EMOTION BASED MUSIC PLAYER USING DEEP LEARNING

Abstract

Author(s): K Praveen Kumar*, Nikhila Telakuntla

Every single person has a different face and the expressions on those faces tell the same story and are a major indicator of how someone is feeling and acting. Music is considered to be the purest form of expression and creativity and it is known to have a stronger emotional impact on listeners. It has a special ability to elevate one's mood. Emotion detection is the process of determining a person's feelings based on various facial cues and visual information.

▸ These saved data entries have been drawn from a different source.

Lemma never_ready_then d1 d2 : never_ready d1 -> never_ready d2 -> never_ready (then_change d1 d2).
Proof. unfold never_ready, then_change; cbn. by destruct (cg_Marked d2) as [[[]]|]. Qed.

Lemma quiet_ret {A} (a : A) : quiet (mret a : P A).
Proof. exists [], no_change, (inr a). split; [done|]. intros []. by rewrite apply_no_change, app_nil_r. Qed.

Lemma quiet_stop {A} o : quiet (stop o : P A).
Proof. exists [], no_change, (inl o). split; [done|]. intros []. by rewrite apply_no_change, app_nil_r. Qed.

Lemma quiet_bind {A B} (m : P A) (f : A -> P B) : quiet m -> (forall a, quiet (f a)) -> quiet (m ≫= f).
Proof.
  intros Hm Hf. eapply blind_bind; [exact Hm|exact Hf|done|].
  intros es1 d1 a es2 d2 res [-> Hd1] [-> Hd2]. split; [done|by apply never_ready_then].
Qed.

Lemma quiet_set_attr k v : quiet (set_attr k v : P unit).
Proof.
  exists [], (mkChange {[k := v]} None), (inr tt). split; [done|]. intros []. unfold apply_change, set_attr, modify, pk_set; cbn.
  by rewrite app_nil_r, <- insert_union_singleton_l.
Qed.

Lemma quiet_mark s reason msg : cs_Ready s = CFalse -> quiet (mark_as s reason msg : P unit).
Proof.
  intros Hs. exists [], (mkChange ∅ (Some (s, reason, msg))), (inr tt). split; [done|]. intros [].
  unfold apply_change, mark_as, modify, pk_mark; cbn. by rewrite app_nil_r, (left_id_L ∅ (∪)).
Qed.

Lemma quiet_resolve E m ref : quiet (resolve_ref R kind E m ref).
Proof.
  unfold resolve_ref, resolve_in, ResolveKDexObjectReference. cbn zeta.
  assert (Hsame : forall res : outcome + option ref_object,
    quiet (fun r => (mkRun (ru_Asked r) (mkPkStatus (ps_Attributes (ru_Status r)) (ps_Conditions (ru_Status r)) (ps_ObservedGeneration (ru_Status r))), res))).
  { intros res. exists [], no_change, res. split; [done|]. intros [? []]; cbn. by rewrite app_nil_r, apply_no_change. }
  assert (Hbad : forall msg, quiet (fun r => (mkRun (ru_Asked r)
    (mkPkStatus (ps_Attributes (ru_Status r)) (SetConditions degraded ReconcileError msg (ps_Conditions (ru_Status r))) (ps_ObservedGeneration (ru_Status r))),
    inl (Failed msg) : outcome + option ref_object))).
  { intros msg. exists [], (mkChange ∅ (Some (degraded, ReconcileError, msg))), (inl (Failed msg)). split; [done|]. intros [? []]; cbn.
    unfold apply_change; cbn. by rewrite app_nil_r, (left_id_L ∅ (∪)). }
  repeat case_match; first [apply Hsame|apply Hbad].
Qed.

Create HintDb quiet.
#[local] Hint Resolve quiet_ret quiet_stop quiet_set_attr quiet_resolve : quiet.
#[local] Hint Extern 1 (blind silent (mark_as _ _ _)) => apply quiet_mark; done : quiet.

Ltac hush :=
  repeat first
    [ done
    | progress intros
    | match goal with
      | |- blind _ (match ?x with _ => _ end) => destruct x
      | |- blind _ (let '(_, _) := ?x in _) => destruct x
      end
    | solve [eauto with quiet nocore]
    | apply quiet_bind ].

Lemma quiet_archetype E m ref : quiet (ResolveOrDefaultPageArchetype R kind E m ref).
Proof. unfold ResolveOrDefaultPageArchetype. hush. Qed.

Lemma quiet_contents E m l : forall acc, quiet (ResolveContents R kind E m l acc).
Proof. induction l as [|e l IH]; intros acc; cbn [ResolveContents]; hush. Qed.

Lemma quiet_library E m key ref s : quiet (add_library R serverImage kind E m key ref s).
Proof. unfold add_library. hush. Qed.
#[local] Hint Resolve quiet_archetype quiet_contents quiet_library : quiet.

Lemma quiet_add_contents l : forall s, quiet (add_contents serverImage l s).
Proof. induction l as [|[slot [c app]] l IH]; intros s; cbn [add_contents]; hush. Qed.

This field has flourished as a result of how popular deep learning has become. Emotion recognition has also opened the door to a wide range of previously unthinkable applications. One of the things with a strong emotional connection is music. A listener may look for music that conveys a specific emotion when they are feeling that emotion. Using our emotion detection model, we associate these emotions with a music player that plays music that improves user experiences. The main goal of the proposed system is to create a powerful music player that makes use of facial recognition technology to access user emotion. When compared to doing it manually, the system produced by the extracted facial features will save time and effort. However, the results of research into categorising music based on emotions have not been the best. In this project, we offer an affective cross-platform music player that recommends songs based on the user's current mood. EMP provides intelligent mood based music suggestions by integrating the capabilities of emotion context reasoning within our adaptive music recommendation engine.